For a given number of serial numbers it basically works as follows:
- Take a case of 1000 units production and get the given
serials
array's length many random serial numbers. - Sort them in ascending order and map the difference of the serial numbers so
[19, 37, 42, 60]
would result[19, 18, 5, 18]
(differentiation)- Calculate the average of differences
- Divide 1000 by the average diff and get a multiplier
- Repeat the above routine 1000 times and calculate an average multiplier
- Apply the obtained multiplier to the given serial numbers array
As per this example we should expect Germans to have 80 tanks in total or so. Do you think it's a reasonable approach?
function estimateTotalTankCount(serials){
Array.prototype.shuffle = function(){
var i = this.length,
j;
while (i > 1) {
j = ~~(Math.random()*i--);
this[i] = [this[j],this[j]=this[i]][0];
}
return this;
};
var getDiff = m => Array(1000).fill() // make an array of size 1000 and fill with undefined
.map((_,i) => i+1) // fill the array with serial numbers from 1 to 1000
.shuffle() // shuffle the array
.slice(0,m) // get first `m` many serial numbers
.sort((a,b) => a-b) // sort them ascending
.map((e,i,a) => e - (a[i-1] || 0)) // map the difference of serial number with the previous
.reduce((p,c) => p + c/m,0), // calculate the average of differences
multiplier = m => Array(1000).fill() // create 1000 test cases
.map(e => 1000/getDiff(m)) // find multipliers of each tests
.reduce((p,c) => p + c/1000,0); // calculate the average of the multipliers
return serials.sort((a,b) => a - b) // sort them in ascending order
.map((e,i,a) => e - (a[i-1] || 0)) // map the difference of serial number with the previous
.reduce((p,c,i,a) => p + c/a.length,0) // calculate average of serial number differences
*multiplier(serials.length); // get multiplier for serials.length many serials and multiply by avg diff
}
console.log(Math.round(estimateTotalTankCount([19, 37, 42, 60])));
console.log(Math.round(estimateTotalTankCount([117, 232, 122, 173, 167, 12, 168, 204, 4, 229 ])));
I have decided to add the functional code as well. It's a pretty simple algorithm. We are given a sorted [s1, s2, s3, s4, s5]

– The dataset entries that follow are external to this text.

Definition on_recovery_triggered (m : t) : t := m.

(** *** Queries *)
Definition overdue (m : t) (now : Z) (e : _RunHeartbeatEntry) : bool :=
  match timeout_for (_policy m) (hb_lifecycle_state e) with
  | None => false
  | Some timeout_s => 1000 * timeout_s <=? now - hb_last_seen_ms e
  end.

Definition is_alive (run_id : string) (now : Z) (m : t) : bool :=
  match od_get run_id (_entries m) with
  | None => true
  | Some e => negb (overdue m now e)
  end.

Definition last_seen_age_ms (run_id : string) (now : Z) (m : t) : option Z :=
  (λ e, now - hb_last_seen_ms e) <$> od_get run_id (_entries m).

(** The loop of [get_timed_out_runs]. *)
Fixpoint sweep_entries (m : t) (now : Z) (entries : odict _RunHeartbeatEntry) (runs : gset string)
    : list string * gset string :=
  match entries with
  | [] => ([], runs)
  | (run_id, e) :: entries' =>
      if bool_decide (run_id ∈ runs) then sweep_entries m now entries' runs
      else if overdue m now e then
        let '(out, runs') := sweep_entries m now entries' ({[run_id]} ∪ runs) in
        (run_id :: out, runs')
      else sweep_entries m now entries' runs
  end.

Definition get_timed_out_runs (now : Z) (m : t) : list string * t :=
  let '(out, runs) := sweep_entries m now (_entries m) (_timed_out m) in
  (out, set_timed_out runs m).

(** A delivery that failed: the run is due again. *)
Definition retry_delivery (run_id : string) (m : t) : t :=
  set_timed_out (_timed_out m ∖ {[run_id]}) m.
End RunHeartbeatMonitor.

(** ** The watchdog *)

(** [kernel/contracts.py]. *)
Record SignalRunRequest := {
  sr_run_id : string;
  sr_signal_type : string;
  sr_signal_payload : option pydict;
  sr_caused_by : option string
}.

(** [round(ms / 1000.0, 1)]: the double nearest to the decimal that is nearest
    to the quotient's double, ties to even. *)
Definition div_half_even (n d : Z) : Z :=
  let q := n / d in
  let r := 2 * (n mod d) in
  if r <? d then q else if d <? r then q + 1 else if Z.even q then q else q + 1.

Definition round_tenth_of_ms (ms : Z) : spec_float :=
  match float_of_decimal (ms <? 0) (Z.abs ms) (-3) with
  | S754_finite s m e =>
      let tenths := if 0 <=? e then Zpos m * 2 ^ e * 10
                    else div_half_even (Zpos m * 10) (2 ^ (- e)) in
      float_of_decimal s tenths (-1)
  | f => f
  end.
Theorem failure_batch_outcome recovery gates code r :
  get_recovery code (register_batch recovery gates r) =
    match last_of code recovery with Some a => Some a | None => get_recovery code r end ∧
  get_gate code (register_batch recovery gates r) =
    match last_of code gates with Some g => g | None => get_gate code r end.
Proof.
  unfold register_batch, get_recovery at 1, get_gate. split.
  - by rewrite gates_keep_recovery, recovery_after.
  - rewrite gates_after, recoveries_keep_gate. by destruct last_of.
Qed.

(** The reference tables name an action for every code. *)
Lemma reference_tables_total code r :
  let r' := register_batch FAILURE_RECOVERY_MAP FAILURE_GATE_MAP r in
  is_Some (get_recovery code r') ∧ has_mapping code r' = true ∧ has_mapping code empty = false.
Proof.
  intros r'. destruct (failure_batch_outcome FAILURE_RECOVERY_MAP FAILURE_GATE_MAP code r) as [Hr _].
  fold r' in Hr. assert (is_Some (get_recovery code r')) as Hsome.
  { rewrite Hr. destruct code; vm_compute; by eexists. }
  split; [done|]. split; [|done]. unfold has_mapping. by rewrite bool_decide_eq_true_2.
Qed.
End failure_codes.
Lemma begin_approval_spec q w :
  wp (begin_approval max_tracked_runs q) (began w) (not_begun w) w.
Proof.
  unfold begin_approval. apply wp_bind, touch_spec; [|done]. intros w1 Hl1 Hp1.
  apply wp_bind, get_registries_spec. case_decide.
  { apply wp_ret. split; [done|]. by exists (regs w1). }
  apply wp_bind. on_regs. apply wp_modify. apply wp_bind. on_regs. apply wp_modify.
  apply wp_bind. on_regs. apply wp_modify. apply wp_ret.
  unfold began. simpl. split; [done|]. exists (regs w1). split; [done|].
  split; [apply written_resolved|].
  unfold local_effect. simpl. split; [|by intros [] u; simpl; try case_decide].
  apply (changes_same_cells _ _ (regs w1) (regs w1)
    (set_resolved_gates (add_gate (ap_run_id q) (ap_approval_ref q)
       (_resolved_human_gates (regs w1))) (regs w1))); [done|by split; [|intros []]|].
  eapply changes_ext, changes_resolved_gate.
  intros [k|k|g|g] o; try done. unfold add_resolved, local_step. simpl.
  repeat case_decide; naive_solver.
Qed.

Theorem begin_spec op w : wp (begin gw max_tracked_runs op) (began w) (not_begun w) w.
Proof.
  destruct op; simpl.
  - apply wp_bind. eapply wp_mono; [apply begin_open_stage_spec| |done]. by intros p w' Hb.
  - apply wp_bind. eapply wp_mono; [apply begin_mark_stage_spec| |done]. by intros p w' Hb.
  - apply wp_bind. eapply wp_mono; [apply begin_open_branch_spec| |done]. by intros p w' Hb.
  - apply wp_bind. eapply wp_mono; [apply begin_mark_branch_spec| |done]. by intros p w' Hb.
  - apply wp_bind. eapply wp_mono; [apply begin_open_gate_spec| |done]. by intros p w' Hb.
  - apply begin_approval_spec.
  - apply wp_bind, wp_bind, touch_spec; [|done]. intros w1 Hl1 Hp1. apply wp_ret, wp_ret. split; [done|].
    exists (regs w1). split; [done|]. split; [apply written_escalation|].
    unfold local_effect. simpl. by apply changes_same.
Qed.
End local.
(** A query of a run that no operation touched leaves an entry that nothing
    will evict. *)
Lemma query_leaves_untracked_entry :
  let w := FacadeWorld (S:=InMemoryDedupeStore.t) new_facade
             (Some InMemoryKernelRuntimeEventLog.__init__) None None None None None tt in
  let w' := (_rebuild_trace_state_from_events "run-1" w).2 in
  is_Some (_rebuild_offsets (regs w') !! "run-1") ∧ "run-1" ∉ _tracked_run_set (fw_facade w').
Proof.
  split; [vm_compute; by eexists|].
  assert (bool_decide ("run-1" ∈ _tracked_run_set (fw_facade
    (_rebuild_trace_state_from_events "run-1" (FacadeWorld (S:=InMemoryDedupeStore.t) new_facade
             (Some InMemoryKernelRuntimeEventLog.__init__) None None None None None tt)).2)) = false)
    as Hd by (vm_compute; reflexivity). by apply bool_decide_eq_false in Hd.
Qed.

(** 1001 milliseconds are reported as 1000. *)
Lemma duration_truncated : elapsed_ms 0 1001000 = 1000%Z.
Proof. vm_compute. reflexivity. Qed.

(** ** Witnesses *)
Definition example_approval (approved : bool) : ApprovalRequest :=
  {| ap_run_id := "run-1"; ap_approval_ref := "gate"; ap_approved := approved;
     ap_reviewer_id := "r"; ap_reason := None; ap_caused_by := None |}.

Lemma tracked_runs_bounded_witness :
  let w1 := (begin quiet_gateway 1 (FOpenStage "route" "run-1" None) quiet_world).2 in
  let w2 := (begin quiet_gateway 1 (FOpenStage "route" "run-2" None) w1).2 in
  (Z.of_nat (size (written_runs (fc_registries (fw_facade w2)))) ≤ 1)%Z.
Proof.
  intros w1 w2.
  destruct (tracked_runs_bounded quiet_gateway 1 quiet_world w2) as [H _]; [lia|reflexivity| |exact H].
  eapply rtc_l; [eapply (own_begin quiet_gateway 1 (FOpenStage "route" "run-1" None) _ quiet_world w1),
    surjective_pairing|].
  eapply rtc_l; [eapply (own_begin quiet_gateway 1 (FOpenStage "route" "run-2" None) _ w1 w2),
    surjective_pairing|].
  apply rtc_refl.
Defined.
(* ===== verification/LocalSubstrate.v ===== *)
(** * The local substrate ([substrate/local/adaptor.py])

    The gateway that runs every run actor in the process.  Workflow instances
    and their start-up tasks are objects that the registries refer to; a task
    is ready until the event loop runs it, which it does the next time a
    coroutine suspends.  Logging is left out. *)
From S2P Require Export Facade RunActor.

Module LocalWorkflowGateway.
(** ** State *)

(** A start-up task that has not run is [task_cancelling] once cancelled: its
    coroutine then ends without having begun. *)
Inductive task_state := task_ready | task_cancelling | task_done.

#[global] Instance task_state_eq_dec : EqDecision task_state.
Proof. solve_decision. Defined.

(** A [RunActorWorkflow] object with the task of its [run] coroutine, which
    [start_workflow] makes together. *)
Record started_run := StartedRun {
  sd_locals : locals;
  sd_input : RunInput;
  sd_task : task_state
}.

(** [_deps] is the shared services and deduper; [_workflows] and [_run_tasks]
    refer to [lg_started] by creation number. *)
Record t (L D S E : Type) := LocalGateway {
  lg_services : services L S E;
  lg_deduper : D;
  lg_started : list started_run;
  _workflows : gmap string nat;
  _run_tasks : odict nat;
  _execute_turn_cache : odict TurnResult
}.
Arguments LocalGateway {L D S E}.
Arguments lg_services {L D S E}.
Arguments lg_deduper {L D S E}.
Arguments lg_started {L D S E}.
Arguments _workflows {L D S E}.
Arguments _run_tasks {L D S E}.
Arguments _execute_turn_cache {L D S E}.

Definition new_gateway {L D S E} (sv : services L S E) (d : D) : t L D S E :=
  LocalGateway sv d [] ∅ [] [].

(** ** Identifiers *)

(** An [input_json] that is absent or empty is false. *)
Definition nonempty_json (o : option pydict) : option pydict :=
  match o with Some [] | None => None | Some d => Some d end.

Definition _resolve_run_id (q : StartRunRequest) : string :=
  match py_get "run_id" <$> nonempty_json (st_input_json q) with
  | Some (PStr run_id) => run_id
  | _ =>
      match str_or (st_parent_run_id q) None, str_or (st_session_id q) None with
      | Some parent, _ => parent +:+ ":" +:+ st_run_kind q
      | None, Some session => session +:+ ":" +:+ st_run_kind q
      | None, None => st_run_kind q
      end
  end.

Definition duplicate_run (run_id : string) : exn :=
  Exn ValueError
    ("LocalWorkflowGateway: duplicate run_id " +:+ str_repr run_id +:+ " is not allowed").

(** The message has a mis-encoded dash in the source, kept here byte by byte. *)
Definition run_not_found (run_id : string) : exn :=
  Exn KeyError ("LocalWorkflowGateway: run not found 鈥?run_id=" +:+ str_repr run_id).

Definition run_input_of (run_id : string) (q : StartRunRequest) : RunInput :=
  {| rn_run_id := run_id; rn_session_id := st_session_id q;
     rn_parent_run_id := st_parent_run_id q; rn_input_ref := st_input_ref q;
     rn_input_json := st_input_json q; rn_runtime_context_ref := st_context_ref q;
     rn_trace_context := None; rn_pending_signals := None; rn_policy_versions := None;
     rn_initial_stage_id := None; rn_task_contract_ref := None |}.

(** [TurnResult(...)] with the fields [execute_turn] sets. *)
Definition turn_record (idempotency_key : string) (output : pyval) : TurnResult :=
  {| tr_state := effect_recorded; tr_outcome_kind := out_dispatched;
     tr_decision_ref := idempotency_key; tr_decision_fingerprint := idempotency_key;
     tr_dispatch_dedupe_key := None; tr_intent_commit_ref := None; tr_host_kind := None;
     tr_remote_policy_decision := None; tr_action_commit := Some [("output", output)];
     tr_recovery_input := None; tr_emitted_events := [] |}.

(** Storing a result and dropping the oldest entry when there are too many. *)
Definition cache_turn (max_cache_size : Z) (idempotency_key : string) (result : TurnResult)
    (cache : odict TurnResult) : odict TurnResult :=
  let cache := od_set idempotency_key result cache in
  if (max_cache_size <? Z.of_nat (length cache))%Z then tail cache else cache.

(** ** Operations *)
Section gateway.
Context {L D S E : Type} `{EventLogPort L} `{DecisionDeduperPort D} `{DedupeStorePort S}.
Context (deps : RunActorDependencyBundle L D S E).
Context (workflow_id_prefix : string) (max_cache_size : Z).
Abbreviation G := (t L D S E).

Definition set_started (l : list started_run) (g : G) : G :=
  LocalGateway (lg_services g) (lg_deduper g) l (_workflows g) (_run_tasks g)
    (_execute_turn_cache g).
Definition set_tables (w : gmap string nat) (ts : odict nat) (g : G) : G :=
  LocalGateway (lg_services g) (lg_deduper g) (lg_started g) w ts (_execute_turn_cache g).
Definition set_cache (c : odict TurnResult) (g : G) : G :=
  LocalGateway (lg_services g) (lg_deduper g) (lg_started g) (_workflows g) (_run_tasks g) c.
Definition lg_on_services {A} (m : M (services L S E) A) : M G A :=
  zoom lg_services (λ sv g, LocalGateway sv (lg_deduper g) (lg_started g) (_workflows g)
    (_run_tasks g) (_execute_turn_cache g)) m.

(** Run a method of the workflow object [ref]. *)
Definition locals_of (ref : nat) (g : G) : locals :=
  from_option sd_locals new_locals (lg_started g !! ref).
Definition on_workflow {A} (ref : nat) (m : M (actor L D S E) A) : M G A :=
  zoom (λ g, Actor (lg_services g) (lg_deduper g) (locals_of ref g))
    (λ a g, LocalGateway (ac_services a) (ac_deduper a)
       (alter (λ s, StartedRun (ac_locals a) (sd_input s) (sd_task s)) ref (lg_started g))
       (_workflows g) (_run_tasks g) (_execute_turn_cache g)) m.

Definition set_task (ref : nat) (st : task_state) (g : G) : G :=
  set_started (alter (λ s, StartedRun (sd_locals s) (sd_input s) st) ref (lg_started g)) g.

(** The event loop runs one start-up task, to its end: with the event logs of
    the repository [run] does not suspend.  An exception stays in the task. *)
Definition step_task (ref : nat) : M G unit :=
  g ← gets id;
  match lg_started g !! ref with
  | Some s =>
      match sd_task s with
      | task_ready =>
          reify (on_workflow ref (run deps (sd_input s)));;
          modify (set_task ref task_done)
      | task_cancelling => modify (set_task ref task_done)
      | task_done => mret tt
      end
  | None => mret tt
  end.

(** A coroutine suspends: every task that waits runs, in order of creation. *)
Fixpoint run_tasks (refs : list nat) : M G unit :=
  match refs with
  | [] => mret tt
  | ref :: refs' => step_task ref;; run_tasks refs'
  end.
Definition suspend : M G unit :=
  g ← gets id;
  run_tasks (seq 0 (length (lg_started g))).

Definition _workflow_id_for (run_id : string) : string := workflow_id_prefix +:+ ":" +:+ run_id.

(** [start_workflow] up to its [await]; the new task's number. *)
Definition begin_start (q : StartRunRequest) : M G string :=
  g ← gets id;
  let run_id := _resolve_run_id q in
  if decide (is_Some (_workflows g !! run_id)) then raise (duplicate_run run_id)
  else
    let ref := length (lg_started g) in
    modify (set_started (lg_started g ++ [StartedRun new_locals (run_input_of run_id q) task_ready]));;
    modify (set_tables (<[run_id := ref]> (_workflows g)) (od_set run_id ref (_run_tasks g)));;
    mret run_id.

Definition start_workflow (q : StartRunRequest) : M G (odict string) :=
  run_id ← begin_start q;
  suspend;;
  mret [("run_id", run_id); ("workflow_id", _workflow_id_for run_id)].

(** [execute_turn] on both sides of its [await]; the handler is the caller's. *)
Definition cached_turn (idempotency_key : string) : M G (option TurnResult) :=
  gets (λ g, od_get idempotency_key (_execute_turn_cache g)).

Definition finish_turn (idempotency_key : string) (output : pyval) : M G TurnResult :=
  let result := turn_record idempotency_key output in
  modify (λ g, set_cache (cache_turn max_cache_size idempotency_key result
                            (_execute_turn_cache g)) g);;
  mret result.

Definition execute_turn (run_id : string) (action : Action) (handler : Action → M G pyval)
    (idempotency_key : string) : M G TurnResult :=
  cached ← cached_turn idempotency_key;
  match cached with
  | Some r => mret r
  | None =>
      output ← handler action;
      finish_turn idempotency_key output
  end.

Definition signal_workflow (run_id : string) (request : SignalRunRequest) : M G unit :=
  g ← gets id;
  match _workflows g !! run_id with
  | None => raise (run_not_found run_id)
  | Some ref => on_workflow ref (signal deps (actor_signal_of_request request))
  end.

(** [cancel_workflow] on both sides of its [await]: whether there is one. *)
Definition cancel_task (ref : nat) : M G bool :=
  g ← gets id;
  match lg_started g !! ref with
  | Some s =>
      if decide (sd_task s = task_done) then mret false
      else modify (set_task ref task_cancelling);; mret true
  | None => mret false
  end.

Definition begin_cancel (run_id : string) : M G bool :=
  g ← gets id;
  match od_get run_id (_run_tasks g) with
  | Some ref => cancel_task ref
  | None => mret false
  end.

Definition end_cancel (run_id : string) : M G unit :=
  modify (λ g, set_tables (delete run_id (_workflows g)) (od_del run_id (_run_tasks g)) g).

Definition cancel_workflow (run_id reason : string) : M G unit :=
  awaits ← begin_cancel run_id;
  (if (awaits : bool) then suspend else mret tt);;
  end_cancel run_id.

Definition query_projection (run_id : string) : M G RunProjection :=
  let current := lg_on_services (sv_on_projection (get (dp_projection deps) run_id)) in
  g ← gets id;
  match _workflows g !! run_id with
  | None => current
  | Some ref =>
      match query (locals_of ref g) with
      | Ok p => mret p
      | Raise e => if decide (exn_cls e = RuntimeError) then current else raise e
      end
  end.

(** [(request.input_json or {}).get("_session_id") or None]. *)
Definition child_session (input_json : option pydict) : outcome (option string) :=
  match py_get "_session_id" (default [] input_json) with
  | PStr s => Ok (str_or (Some s) None)
  | v => if py_truthy v then Raise (Exn Unmodelled "a session id of another type") else Ok None
  end.

Definition child_run_id_of (parent_run_id : string) (q : SpawnChildRunRequest) : string :=
  match py_get "child_run_id" <$> nonempty_json (sc_input_json q) with
  | Some (PStr s) => if decide (s = "") then parent_run_id +:+ ":" +:+ sc_child_kind q else s
  | _ => parent_run_id +:+ ":" +:+ sc_child_kind q
  end.

Definition child_start_request (parent_run_id : string) (q : SpawnChildRunRequest)
    (session_id : option string) : StartRunRequest :=
  {| st_initiator := "kernel"; st_run_kind := sc_child_kind q; st_session_id := session_id;
     st_input_ref := sc_input_ref q;
     st_input_json := Some (od_set "child_run_id" (PStr (child_run_id_of parent_run_id q))
                              (default [] (sc_input_json q)));
     st_context_ref := None; st_parent_run_id := Some parent_run_id; st_trace_context := None;
     st_task_contract_ref := None; st_initial_stage_id := None; st_route_policy_version := None;
     st_skill_policy_version := None; st_evaluation_policy_version := None;
     st_task_view_policy_version := None |}.

Definition start_child_workflow (parent_run_id : string) (q : SpawnChildRunRequest)
    : M G (odict string) :=
  session_id ← lift (child_session (sc_input_json q));
  start_workflow (child_start_request parent_run_id q session_id).

(** [_stream_events], as the list of what it yields. *)
Definition stream_events (run_id : string) : M G (list RuntimeEvent) :=
  lg_on_services (sv_on_projection (on_log (el_load run_id 0))).

Fixpoint shutdown_tasks (refs : list nat) : M G unit :=
  match refs with
  | [] => mret tt
  | ref :: refs' =>
      awaits ← cancel_task ref;
      (if (awaits : bool) then suspend else mret tt);;
      shutdown_tasks refs'
  end.

Definition shutdown : M G unit :=
  g ← gets id;
  shutdown_tasks (map snd (_run_tasks g));;
  modify (set_tables ∅ []).

(** The gateway as the facade sees it.  Its coroutines are awaitable; the
    facade's caller brings the handler of [execute_turn]; the clock is that of
    the services, and [uuid4] an oracle on their environment. *)
Context (handler : Action → M G pyval) (next_uuid : E → string * E).

Definition env_value {A} (f : E → A * E) (g : G) : A * G :=
  let sv := lg_services g in
  let w := sv_world sv in
  let '(a, e) := f (w_env w) in
  (a, LocalGateway (Services (sv_projection sv) (World (w_store w) e (w_calls w))) (lg_deduper g)
        (lg_started g) (_workflows g) (_run_tasks g) (_execute_turn_cache g)).

Definition as_workflow_gateway : workflow_gateway G :=
  {| gw_signal := {| ga_signal_workflow :=
                       Some (λ run_id request, signal_workflow run_id request;; mret true);
                     ga_signal_run := None |};
     gw_start_workflow := start_workflow;
     gw_cancel_workflow := cancel_workflow;
     gw_query_projection := query_projection;
     gw_start_child_workflow := start_child_workflow;
     gw_stream_run_events := stream_events;
     gw_execute_turn run_id action key := execute_turn run_id action handler key;
     gw_utc_now := env_value (dp_utc_now deps);
     gw_uuid4 := env_value next_uuid |}.
End gateway.
End LocalWorkflowGateway.

(** ** The process-level dependency bundle

    [RunActorWorkflow()] takes its services from here, and not from the gateway
    that makes it: from a context variable, else a process-wide fallback, else
    new in-memory services.  A context is a number; bundles compare by
    identity. *)
Module RunActorConfig.
Record t (B : Type) := Config {
  _RUN_ACTOR_CONFIG : gmap nat B;
  _RUN_ACTOR_CONFIG_FALLBACK : option B
}.
Arguments Config {B}.
Arguments _RUN_ACTOR_CONFIG {B}.
Arguments _RUN_ACTOR_CONFIG_FALLBACK {B}.

Section config.
Context {B : Type} `{EqDecision B} (default_bundle : B).
Implicit Types c : t B.

Definition configure_run_actor_dependencies (context : nat) (dependencies : option B) c : t B :=
  Config (partial_alter (λ _, dependencies) context (_RUN_ACTOR_CONFIG c)) dependencies.

Definition clear_run_actor_dependencies (context : nat) (token : option B) c : t B :=
  if decide (_RUN_ACTOR_CONFIG_FALLBACK c = token)
  then Config (delete context (_RUN_ACTOR_CONFIG c)) None
  else c.

Definition _resolve_run_actor_dependencies (context : nat) c : B :=
  default default_bundle
    (match _RUN_ACTOR_CONFIG c !! context with
     | Some configured => Some configured
     | None => _RUN_ACTOR_CONFIG_FALLBACK c
     end).
End config.
End RunActorConfig.

(** ** The adaptor

    It makes the gateway and registers its bundle; it runs in the process whose
    dependency registry it changes. *)
Module LocalFSMAdaptor.
Record t (G B : Type) := Adaptor {
  _gateway_instance : option G;
  _deps : option B
}.
Arguments Adaptor {G B}.
Arguments _gateway_instance {G B}.
Arguments _deps {G B}.

Section adaptor.
Context {G B : Type} `{EqDecision B}.
Abbreviation P := (RunActorConfig.t B * t G B)%type.

Definition __init__ : t G B := Adaptor None None.

Definition start (context : nat) (deps : B) (new_gateway : G) : M P unit :=
  modify (λ p, (RunActorConfig.configure_run_actor_dependencies context (Some deps) p.1,
                Adaptor (Some new_gateway) (Some deps))).

Definition on_gateway {A} (m : M G A) : M P (option A) :=
  zoom (λ p, _gateway_instance p.2) (λ o p, (p.1, Adaptor o (_deps p.2))) (when_some m).

Definition stop (context : nat) (shutdown : M G unit) : M P unit :=
  on_gateway shutdown;;
  modify (λ p,
    match _deps p.2 with
    | Some deps =>
        (RunActorConfig.clear_run_actor_dependencies context (Some deps) p.1, p.2)
    | None => p
    end).

Definition not_started_adaptor : exn :=
  Exn RuntimeError "LocalFSMAdaptor.gateway accessed before start() was called.".

Definition gateway (p : P) : outcome G :=
  match _gateway_instance p.2 with Some g => Ok g | None => Raise not_started_adaptor end.
End adaptor.
End LocalFSMAdaptor.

array and we will get the differential of it [d1, d2, d3, d4, d5]
as follows;
<---d1---><--d2--><-d3-><---d4---><d5><---dn--->
[.........s1......s2....s3........s4..s5........n]
Then we get the mean of the diff array. After that to reach the "n" figure we multiply it with serials.length + 1
.
function estimateTotalProductionCount(serials){
return Math.round(serials.sort((a,b) => a - b) // sort them in ascending order
.map((e,i,a) => e - (a[i-1] || 0)) // map the difference of serial number with the previous
.reduce((p,c,i,a) => p + c/a.length,0) // calculate average of serial number differences
*(serials.length+1)); // the multiplier is serials.length + 1
}
console.log(estimateTotalProductionCount([117, 232, 122, 173, 167, 12, 168, 204, 4, 229 ]));
As you see the functional one gives 255 while the statistical one weighs towards 258.